• Work to complete: Select and copy out every line in the records containing "list".

• Stored items:
* * * *
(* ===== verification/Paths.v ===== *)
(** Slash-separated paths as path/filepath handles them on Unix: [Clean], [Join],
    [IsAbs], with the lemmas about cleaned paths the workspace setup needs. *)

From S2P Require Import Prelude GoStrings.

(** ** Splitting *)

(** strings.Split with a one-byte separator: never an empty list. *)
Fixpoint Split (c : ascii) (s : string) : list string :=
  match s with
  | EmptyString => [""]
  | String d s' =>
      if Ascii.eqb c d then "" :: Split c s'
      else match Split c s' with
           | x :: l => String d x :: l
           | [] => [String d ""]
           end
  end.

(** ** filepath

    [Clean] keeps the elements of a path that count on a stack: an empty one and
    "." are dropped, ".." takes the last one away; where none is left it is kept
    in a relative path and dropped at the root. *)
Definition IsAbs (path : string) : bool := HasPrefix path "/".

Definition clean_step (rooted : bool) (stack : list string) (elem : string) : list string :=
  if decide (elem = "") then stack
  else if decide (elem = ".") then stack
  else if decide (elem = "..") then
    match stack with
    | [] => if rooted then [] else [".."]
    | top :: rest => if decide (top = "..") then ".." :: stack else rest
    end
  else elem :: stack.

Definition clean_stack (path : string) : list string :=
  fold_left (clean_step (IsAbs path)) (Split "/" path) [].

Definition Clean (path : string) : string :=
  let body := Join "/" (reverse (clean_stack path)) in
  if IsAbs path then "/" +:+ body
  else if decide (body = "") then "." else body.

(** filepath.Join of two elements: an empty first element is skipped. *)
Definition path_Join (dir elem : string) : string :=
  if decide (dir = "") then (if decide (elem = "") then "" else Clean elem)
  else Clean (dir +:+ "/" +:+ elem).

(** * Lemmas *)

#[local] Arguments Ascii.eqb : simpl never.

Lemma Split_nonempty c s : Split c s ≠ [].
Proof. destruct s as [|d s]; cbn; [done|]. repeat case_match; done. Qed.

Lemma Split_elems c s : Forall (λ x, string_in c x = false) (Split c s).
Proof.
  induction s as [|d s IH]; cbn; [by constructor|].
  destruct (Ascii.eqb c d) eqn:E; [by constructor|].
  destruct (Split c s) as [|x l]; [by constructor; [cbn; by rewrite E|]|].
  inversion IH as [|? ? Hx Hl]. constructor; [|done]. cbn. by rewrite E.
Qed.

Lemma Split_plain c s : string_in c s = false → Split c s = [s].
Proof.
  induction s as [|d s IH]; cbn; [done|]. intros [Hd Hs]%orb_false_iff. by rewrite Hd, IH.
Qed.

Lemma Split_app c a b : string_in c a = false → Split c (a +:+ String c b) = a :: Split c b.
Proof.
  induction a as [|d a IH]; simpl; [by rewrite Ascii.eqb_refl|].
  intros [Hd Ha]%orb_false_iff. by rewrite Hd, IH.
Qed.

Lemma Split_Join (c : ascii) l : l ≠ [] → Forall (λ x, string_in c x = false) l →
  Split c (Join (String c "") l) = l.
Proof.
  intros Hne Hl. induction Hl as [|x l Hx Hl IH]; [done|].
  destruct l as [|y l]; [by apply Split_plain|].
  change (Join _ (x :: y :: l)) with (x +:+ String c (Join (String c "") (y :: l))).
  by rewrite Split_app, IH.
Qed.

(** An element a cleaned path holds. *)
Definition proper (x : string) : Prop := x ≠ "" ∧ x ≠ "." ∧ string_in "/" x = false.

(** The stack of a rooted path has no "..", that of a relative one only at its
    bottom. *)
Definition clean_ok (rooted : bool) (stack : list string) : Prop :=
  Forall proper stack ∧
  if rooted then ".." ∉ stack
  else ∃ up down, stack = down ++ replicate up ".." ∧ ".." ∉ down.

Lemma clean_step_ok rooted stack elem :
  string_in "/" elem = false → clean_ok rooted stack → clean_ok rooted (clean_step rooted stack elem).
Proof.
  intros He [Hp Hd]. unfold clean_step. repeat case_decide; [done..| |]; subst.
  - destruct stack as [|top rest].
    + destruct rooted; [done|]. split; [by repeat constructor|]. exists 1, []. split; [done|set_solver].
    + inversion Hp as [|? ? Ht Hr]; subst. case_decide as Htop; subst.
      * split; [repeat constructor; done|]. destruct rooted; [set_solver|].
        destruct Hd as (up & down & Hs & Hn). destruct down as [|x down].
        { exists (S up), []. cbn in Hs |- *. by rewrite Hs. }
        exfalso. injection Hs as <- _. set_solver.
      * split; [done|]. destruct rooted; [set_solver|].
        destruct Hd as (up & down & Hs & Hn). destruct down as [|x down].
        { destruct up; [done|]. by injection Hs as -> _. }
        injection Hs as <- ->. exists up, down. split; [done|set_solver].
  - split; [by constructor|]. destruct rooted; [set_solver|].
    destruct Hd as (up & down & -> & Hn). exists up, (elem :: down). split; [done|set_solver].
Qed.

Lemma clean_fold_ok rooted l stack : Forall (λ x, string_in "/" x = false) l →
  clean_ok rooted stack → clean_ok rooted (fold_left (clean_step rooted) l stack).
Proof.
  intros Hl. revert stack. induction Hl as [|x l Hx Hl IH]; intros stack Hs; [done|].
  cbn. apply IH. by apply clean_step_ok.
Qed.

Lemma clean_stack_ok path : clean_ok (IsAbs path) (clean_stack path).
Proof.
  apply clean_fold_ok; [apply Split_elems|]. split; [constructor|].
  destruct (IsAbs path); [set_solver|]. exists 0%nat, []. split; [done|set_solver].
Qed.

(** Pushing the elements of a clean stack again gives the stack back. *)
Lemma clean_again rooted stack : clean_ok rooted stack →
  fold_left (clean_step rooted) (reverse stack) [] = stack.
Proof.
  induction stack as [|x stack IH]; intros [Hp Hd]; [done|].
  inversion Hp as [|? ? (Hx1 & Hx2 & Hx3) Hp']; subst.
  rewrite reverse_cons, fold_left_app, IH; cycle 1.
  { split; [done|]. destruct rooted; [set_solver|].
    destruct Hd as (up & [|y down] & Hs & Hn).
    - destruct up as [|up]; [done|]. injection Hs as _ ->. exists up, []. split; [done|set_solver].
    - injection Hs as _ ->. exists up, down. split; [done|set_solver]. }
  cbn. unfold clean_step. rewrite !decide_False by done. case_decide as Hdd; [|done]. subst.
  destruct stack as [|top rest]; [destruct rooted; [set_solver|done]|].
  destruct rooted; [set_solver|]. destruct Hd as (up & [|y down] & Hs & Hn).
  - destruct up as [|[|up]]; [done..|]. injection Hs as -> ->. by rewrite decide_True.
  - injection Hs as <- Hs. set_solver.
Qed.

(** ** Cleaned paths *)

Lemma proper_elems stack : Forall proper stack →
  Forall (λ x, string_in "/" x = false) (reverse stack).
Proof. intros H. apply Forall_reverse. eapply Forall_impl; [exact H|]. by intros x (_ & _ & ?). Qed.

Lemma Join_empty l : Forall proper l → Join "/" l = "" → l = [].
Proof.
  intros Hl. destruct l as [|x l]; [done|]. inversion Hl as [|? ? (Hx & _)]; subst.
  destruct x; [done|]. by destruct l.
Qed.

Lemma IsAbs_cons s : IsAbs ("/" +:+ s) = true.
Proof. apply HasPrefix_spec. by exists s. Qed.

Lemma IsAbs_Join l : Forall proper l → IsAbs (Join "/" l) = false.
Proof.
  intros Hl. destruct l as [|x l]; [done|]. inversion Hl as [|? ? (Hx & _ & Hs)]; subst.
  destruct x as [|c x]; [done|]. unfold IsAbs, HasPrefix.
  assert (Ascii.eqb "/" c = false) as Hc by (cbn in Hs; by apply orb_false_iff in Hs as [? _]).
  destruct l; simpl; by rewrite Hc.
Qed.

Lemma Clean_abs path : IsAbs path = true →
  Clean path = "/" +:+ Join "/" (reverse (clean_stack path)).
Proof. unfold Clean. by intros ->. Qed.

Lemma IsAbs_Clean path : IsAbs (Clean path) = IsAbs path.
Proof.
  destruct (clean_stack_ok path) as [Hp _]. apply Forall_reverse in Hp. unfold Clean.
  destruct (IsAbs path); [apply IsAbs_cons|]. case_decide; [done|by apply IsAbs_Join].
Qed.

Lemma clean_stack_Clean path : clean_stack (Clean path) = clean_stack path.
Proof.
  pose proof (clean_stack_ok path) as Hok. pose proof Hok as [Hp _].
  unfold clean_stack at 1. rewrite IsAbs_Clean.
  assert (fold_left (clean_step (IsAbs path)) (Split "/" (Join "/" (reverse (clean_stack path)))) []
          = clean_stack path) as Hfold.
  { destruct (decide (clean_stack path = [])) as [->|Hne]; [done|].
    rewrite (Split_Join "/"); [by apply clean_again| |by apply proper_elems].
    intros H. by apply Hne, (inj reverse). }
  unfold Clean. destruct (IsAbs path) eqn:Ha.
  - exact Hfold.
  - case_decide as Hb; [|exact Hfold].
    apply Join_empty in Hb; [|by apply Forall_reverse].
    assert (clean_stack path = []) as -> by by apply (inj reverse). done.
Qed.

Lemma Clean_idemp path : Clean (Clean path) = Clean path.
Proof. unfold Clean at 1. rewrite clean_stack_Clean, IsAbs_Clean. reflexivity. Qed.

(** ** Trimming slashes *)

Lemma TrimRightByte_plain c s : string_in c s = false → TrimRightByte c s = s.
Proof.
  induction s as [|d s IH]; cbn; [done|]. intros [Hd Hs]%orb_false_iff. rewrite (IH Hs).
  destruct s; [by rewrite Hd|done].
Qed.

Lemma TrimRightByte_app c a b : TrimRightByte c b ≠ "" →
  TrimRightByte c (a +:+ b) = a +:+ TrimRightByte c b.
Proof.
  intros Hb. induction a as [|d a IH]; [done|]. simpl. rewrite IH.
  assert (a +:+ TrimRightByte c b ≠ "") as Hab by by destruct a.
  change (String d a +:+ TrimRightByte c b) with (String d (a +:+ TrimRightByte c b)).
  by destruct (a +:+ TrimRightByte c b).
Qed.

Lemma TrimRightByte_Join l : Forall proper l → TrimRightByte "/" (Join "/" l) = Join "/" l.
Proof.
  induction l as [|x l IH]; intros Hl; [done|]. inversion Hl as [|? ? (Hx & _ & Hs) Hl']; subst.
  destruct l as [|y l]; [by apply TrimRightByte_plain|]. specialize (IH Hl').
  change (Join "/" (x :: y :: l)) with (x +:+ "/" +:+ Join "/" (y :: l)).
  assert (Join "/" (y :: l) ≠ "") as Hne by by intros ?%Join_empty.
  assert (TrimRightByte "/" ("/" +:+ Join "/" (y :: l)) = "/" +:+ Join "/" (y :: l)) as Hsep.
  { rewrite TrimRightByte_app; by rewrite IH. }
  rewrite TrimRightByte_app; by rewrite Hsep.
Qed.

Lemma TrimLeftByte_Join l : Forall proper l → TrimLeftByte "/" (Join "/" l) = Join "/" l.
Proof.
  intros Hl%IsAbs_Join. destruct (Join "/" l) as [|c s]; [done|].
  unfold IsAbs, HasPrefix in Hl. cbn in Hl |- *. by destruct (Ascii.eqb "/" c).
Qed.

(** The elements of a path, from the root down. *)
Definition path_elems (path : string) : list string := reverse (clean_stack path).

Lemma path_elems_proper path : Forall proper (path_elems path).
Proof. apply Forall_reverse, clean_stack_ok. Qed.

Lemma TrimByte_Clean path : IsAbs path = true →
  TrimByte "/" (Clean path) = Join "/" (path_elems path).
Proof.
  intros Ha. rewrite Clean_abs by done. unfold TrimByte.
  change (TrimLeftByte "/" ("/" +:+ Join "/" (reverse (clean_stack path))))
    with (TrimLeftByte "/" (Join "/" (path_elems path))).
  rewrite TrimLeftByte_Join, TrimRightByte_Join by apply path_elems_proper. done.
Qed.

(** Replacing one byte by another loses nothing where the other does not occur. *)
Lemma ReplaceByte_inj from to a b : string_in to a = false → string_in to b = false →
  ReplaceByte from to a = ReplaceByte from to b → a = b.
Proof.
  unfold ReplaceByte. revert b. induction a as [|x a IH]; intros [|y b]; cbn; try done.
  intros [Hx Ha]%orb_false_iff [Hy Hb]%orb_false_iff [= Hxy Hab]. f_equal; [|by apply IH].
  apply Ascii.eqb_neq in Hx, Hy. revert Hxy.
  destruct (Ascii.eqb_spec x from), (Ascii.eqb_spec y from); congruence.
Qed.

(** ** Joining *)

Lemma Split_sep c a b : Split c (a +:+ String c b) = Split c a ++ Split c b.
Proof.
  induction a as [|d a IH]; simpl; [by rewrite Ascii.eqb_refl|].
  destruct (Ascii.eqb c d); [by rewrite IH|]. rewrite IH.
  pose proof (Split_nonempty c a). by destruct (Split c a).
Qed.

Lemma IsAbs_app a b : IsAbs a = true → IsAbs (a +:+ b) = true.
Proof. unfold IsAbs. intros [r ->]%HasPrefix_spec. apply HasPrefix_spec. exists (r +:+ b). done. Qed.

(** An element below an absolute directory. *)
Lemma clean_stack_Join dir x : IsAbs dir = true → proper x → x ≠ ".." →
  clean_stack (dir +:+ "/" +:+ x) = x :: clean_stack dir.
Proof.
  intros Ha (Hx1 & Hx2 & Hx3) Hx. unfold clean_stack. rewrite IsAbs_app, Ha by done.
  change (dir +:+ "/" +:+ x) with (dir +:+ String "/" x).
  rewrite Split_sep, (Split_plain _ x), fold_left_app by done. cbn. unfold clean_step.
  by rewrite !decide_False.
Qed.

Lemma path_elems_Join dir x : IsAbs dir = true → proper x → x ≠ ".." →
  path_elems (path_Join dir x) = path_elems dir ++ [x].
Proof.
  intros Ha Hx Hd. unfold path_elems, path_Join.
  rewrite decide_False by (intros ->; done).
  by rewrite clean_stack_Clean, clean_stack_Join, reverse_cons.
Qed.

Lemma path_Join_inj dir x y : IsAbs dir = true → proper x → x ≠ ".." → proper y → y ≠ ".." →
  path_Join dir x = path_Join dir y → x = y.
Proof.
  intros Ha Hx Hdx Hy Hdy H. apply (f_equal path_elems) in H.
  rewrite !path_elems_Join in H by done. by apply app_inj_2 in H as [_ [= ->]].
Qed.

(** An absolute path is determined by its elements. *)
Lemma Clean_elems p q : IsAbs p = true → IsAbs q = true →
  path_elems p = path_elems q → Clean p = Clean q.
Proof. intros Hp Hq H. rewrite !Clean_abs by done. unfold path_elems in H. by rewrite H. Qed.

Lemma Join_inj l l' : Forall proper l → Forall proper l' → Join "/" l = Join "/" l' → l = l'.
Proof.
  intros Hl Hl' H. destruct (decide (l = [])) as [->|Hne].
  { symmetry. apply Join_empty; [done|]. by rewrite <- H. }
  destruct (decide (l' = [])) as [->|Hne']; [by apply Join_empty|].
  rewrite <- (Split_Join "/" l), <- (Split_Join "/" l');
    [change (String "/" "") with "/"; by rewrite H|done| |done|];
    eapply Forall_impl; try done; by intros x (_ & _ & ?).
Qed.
* * * *
• Written solution:
(** strings.Split with a one-byte separator: never an empty list. *)
Fixpoint Split (c : ascii) (s : string) : list string :=
Definition clean_step (rooted : bool) (stack : list string) (elem : string) : list string :=
Definition clean_stack (path : string) : list string :=
Definition clean_ok (rooted : bool) (stack : list string) : Prop :=
Definition path_elems (path : string) : list string := reverse (clean_stack path).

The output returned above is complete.